*** Block opens ***
(** ** What no event disturbs *)

Section run.
Context (tr : trampoline) (ap_entry64_addr ap_ebx : Z) (other_tables : Z → bool).

Abbreviation ap_step := (ap_step tr ap_entry64_addr ap_ebx other_tables).
Abbreviation env_step := (env_step tr ap_entry64_addr ap_ebx other_tables).
Abbreviation observe := (observe tr ap_entry64_addr ap_ebx other_tables).
Abbreviation tick_count := (tick_count tr ap_entry64_addr ap_ebx other_tables).
Abbreviation lock_serial := (lock_serial tr ap_entry64_addr ap_ebx other_tables).
Abbreviation println := (println tr ap_entry64_addr ap_ebx other_tables).
Abbreviation spin_until_tick := (spin_until_tick tr ap_entry64_addr ap_ebx other_tables).
Abbreviation poll_flag := (poll_flag tr ap_entry64_addr ap_ebx other_tables).
Abbreviation core_id := (this_core_apic_id ap_ebx).

(** Whether the other processor is between the lock of [SERIAL1] and the drop of the guard. *)
Definition holds_serial (a : ap_state) : bool :=
  match a with
  | ApAt pc => foldl (λ h i, match i with LockSerial => true | UnlockSerial => false | _ => h end) false (take pc ap_entry64)
  | _ => false
  end.

(** A predicate that nothing disturbs, however events are scheduled and whenever the boot
    processor takes the lock of [SERIAL1] or gives it back; under it the other processor
    has the lock exactly when it is printing. *)
Record stable (P : machine → Prop) : Prop := {
  st_schedule : ∀ s sc, P s → P (set_schedule s sc);
  st_in_lock : ∀ s sc, P s → P (set_in_lock s sc);
  st_in_print : ∀ s l, P s → P (set_in_print s l);
  st_event : ∀ s e, P s → P (env_step s e);
  st_take : ∀ s, P s → SERIAL1 s = None → P (set_serial s (Some BootProcessor));
  st_give : ∀ s, P s → SERIAL1 s = Some BootProcessor → P (set_serial s None);
  st_serial : ∀ s, P s → SERIAL1 s = Some OtherProcessor ↔ holds_serial (ap s) = true;
}.

Lemma slice_stable P sl s : stable P → P s → P (foldl env_step s sl).
Proof.
  intros HP. revert s. induction sl as [|e sl IH]; intros s Hs; [done|]. apply IH. by apply (st_event _ HP).
Qed.

Lemma steps_stable P n s : stable P → P s → P (Nat.iter n ap_step s).
Proof. intros HP Hs. induction n as [|n IH]; [done|]. exact (st_event _ HP _ ApStep IH). Qed.

Lemma observe_stable {A} P (f : machine → A) s s' x :
  stable P → P s → observe f s = Ret (s', x) → P s' ∧ x = f s'.
Proof.
  intros HP Hs. unfold Smp.observe. destruct (schedule s) as [|sl rest]; [done|].
  intros [= <- <-]. split; [|done]. by apply slice_stable; [|apply (st_schedule _ HP)].
Qed.

Lemma tick_count_stable P s s' x :
  stable P → P s → tick_count s = Ret (s', x) → P s' ∧ x = TICKS s'.
Proof.
  intros HP Hs ([s1 u] & Ho & Hr)%outcome_bind_ret. destruct (observe_stable P _ _ _ _ HP Hs Ho) as [Hs1 _].
  cbn [fst] in Hr. destruct (in_lock s1) as [|sl rest]; [done|]. case_bool_decide; [done|].
  injection Hr as <- <-. split; [|done]. by apply slice_stable; [|apply (st_in_lock _ HP)].
Qed.

(** The other processor does not take the lock from the boot processor. *)
Lemma unlock_holds pc : ap_entry64 !! pc = Some UnlockSerial → holds_serial (ApAt pc) = true.
Proof. do 19 (destruct pc as [|pc]; [by vm_compute|]). done. Qed.
Lemma add_task_registers_witness :
  exists s',
    TaskScheduler.add_task Sample.taskX 1 (TaskScheduler.init 2)
    = Returned (BaseTask.task_id (BaseTask.config Sample.taskX)) s'
    /\ TaskScheduler.get_task (BaseTask.task_id (BaseTask.config Sample.taskX)) s'
       = Returned (Some Sample.taskX) s'
    /\ Stats.total_tasks (TaskScheduler.stats s')
       = (Stats.total_tasks (TaskScheduler.stats (TaskScheduler.init 2)) + 1)%Z
    /\ PriorityQueue.qsize
         (TaskScheduler.task_queues s' (BaseTask.priority (BaseTask.config Sample.taskX)))
       = S (PriorityQueue.qsize
              (TaskScheduler.task_queues (TaskScheduler.init 2)
                 (BaseTask.priority (BaseTask.config Sample.taskX))))
    /\ In (BaseTask.task_id (BaseTask.config Sample.taskX))
          (PriorityQueue.ids
             (TaskScheduler.task_queues s' (BaseTask.priority (BaseTask.config Sample.taskX))))
    /\ (forall q, q <> BaseTask.priority (BaseTask.config Sample.taskX) ->
          TaskScheduler.task_queues s' q
          = TaskScheduler.task_queues (TaskScheduler.init 2) q)
    /\ (forall k, k <> BaseTask.task_id (BaseTask.config Sample.taskX) ->
          Dict.get k (TaskScheduler.tasks s')
          = Dict.get k (TaskScheduler.tasks (TaskScheduler.init 2)))
    /\ TaskScheduler.completed_tasks s'
       = TaskScheduler.completed_tasks (TaskScheduler.init 2)
    /\ TaskScheduler.running_tasks s'
       = TaskScheduler.running_tasks (TaskScheduler.init 2)
    /\ TaskScheduler._lock s' = false.
Proof.
  apply (add_task_registers (TaskScheduler.init 2) Sample.taskX 1).
  - reflexivity.
  - intros dep [].
Defined.

(** ** TaskScheduler: dispatch, continued *)

Section DispatchMoreFacts.
Import TaskScheduler.

Lemma set_queue_same (p : TaskPriority) (s : t) :
  set_queue p (task_queues s p) s = s.
Proof.
  destruct s, p; reflexivity.
Qed.

Lemma deps_completed_ext (s1 s2 : t) (deps : list string) :
  tasks s1 = tasks s2 -> completed_tasks s1 = completed_tasks s2 ->
  deps_completed s1 deps = deps_completed s2 deps.
Proof.
  intros Ht Hc. induction deps as [|d rest IH]; simpl; [reflexivity|].
  now rewrite Ht, Hc, IH.
Qed.

Lemma drain_capacity (p : TaskPriority) (now : datetime) (q : PriorityQueue.t) :
  forall s,
    max_workers (drain p now q s) = max_workers s
    /\ (Dict.len (running_tasks (drain p now q s))
        <= Nat.max (Dict.len (running_tasks s)) (max_workers s))%nat.
Proof.
  induction q as [|[[v ts] tid] rest IH]; intros s; simpl.
  - destruct p; simpl; split; auto; lia.
  - destruct (Nat.ltb (Dict.len (running_tasks s)) (max_workers s)) eqn:E.
    + apply Nat.ltb_lt in E.
      destruct (Dict.get tid (tasks s)) as [task|]; [|apply IH].
      destruct (_dependencies_completed s task); simpl.
      * destruct (IH (submit tid s)) as [H1 H2]. rewrite H1. simpl in *.
        split; [reflexivity|].
        pose proof (set_len_le tid Future.PENDING_ (running_tasks s)). lia.
      * destruct p; simpl; split; auto; lia.
    + destruct p; simpl; split; auto; lia.
Qed.

Lemma drain_only_registered (p : TaskPriority) (now : datetime) (q : PriorityQueue.t) :
  forall s id,
    In id (submitted (drain p now q s)) ->
    In id (submitted s)
    \/ (exists task,
           Dict.get id (tasks s) = Some task
           /\ _dependencies_completed s task = true
           /\ In id (PriorityQueue.ids q)).
Proof.
  induction q as [|[[v ts] tid] rest IH]; intros s id Hin; simpl in Hin.
  - left. destruct p; exact Hin.
  - destruct (Nat.ltb (Dict.len (running_tasks s)) (max_workers s));
      [|left; destruct p; exact Hin].
    destruct (Dict.get tid (tasks s)) as [task|] eqn:Ht.
    + destruct (_dependencies_completed s task) eqn:Hd; simpl in Hin;
        [|left; destruct p; exact Hin].
      destruct (IH _ _ Hin) as [Hs | [task' [Hg [Hd' Hq]]]].
      * simpl in Hs. apply in_app_or in Hs. destruct Hs as [Hs | [<- | []]];
          [now left|].
        right. exists task. simpl. auto.
      * right. exists task'. simpl in Hg. split; [exact Hg|].
        split; [|simpl; now right].
        unfold _dependencies_completed in *.
        rewrite <- Hd'. symmetry. now apply deps_completed_ext.
    + destruct (IH _ _ Hin) as [Hs | [task' [Hg [Hd' Hq]]]]; [now left|].
      right. exists task'. simpl. auto.
Qed.

End DispatchMoreFacts.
*** Block closes ***
What to produce:
Retype exactly the lines above, from the one with "Returned (BaseTask.task_id (BaseTask.config Sample.taskX)) s'" through the one with "TaskScheduler.task_queues s' q", inclusive.

Output for this exercise:
    = Returned (BaseTask.task_id (BaseTask.config Sample.taskX)) s'
    /\ TaskScheduler.get_task (BaseTask.task_id (BaseTask.config Sample.taskX)) s'
       = Returned (Some Sample.taskX) s'
    /\ Stats.total_tasks (TaskScheduler.stats s')
       = (Stats.total_tasks (TaskScheduler.stats (TaskScheduler.init 2)) + 1)%Z
    /\ PriorityQueue.qsize
         (TaskScheduler.task_queues s' (BaseTask.priority (BaseTask.config Sample.taskX)))
       = S (PriorityQueue.qsize
              (TaskScheduler.task_queues (TaskScheduler.init 2)
                 (BaseTask.priority (BaseTask.config Sample.taskX))))
    /\ In (BaseTask.task_id (BaseTask.config Sample.taskX))
          (PriorityQueue.ids
             (TaskScheduler.task_queues s' (BaseTask.priority (BaseTask.config Sample.taskX))))
    /\ (forall q, q <> BaseTask.priority (BaseTask.config Sample.taskX) ->
          TaskScheduler.task_queues s' q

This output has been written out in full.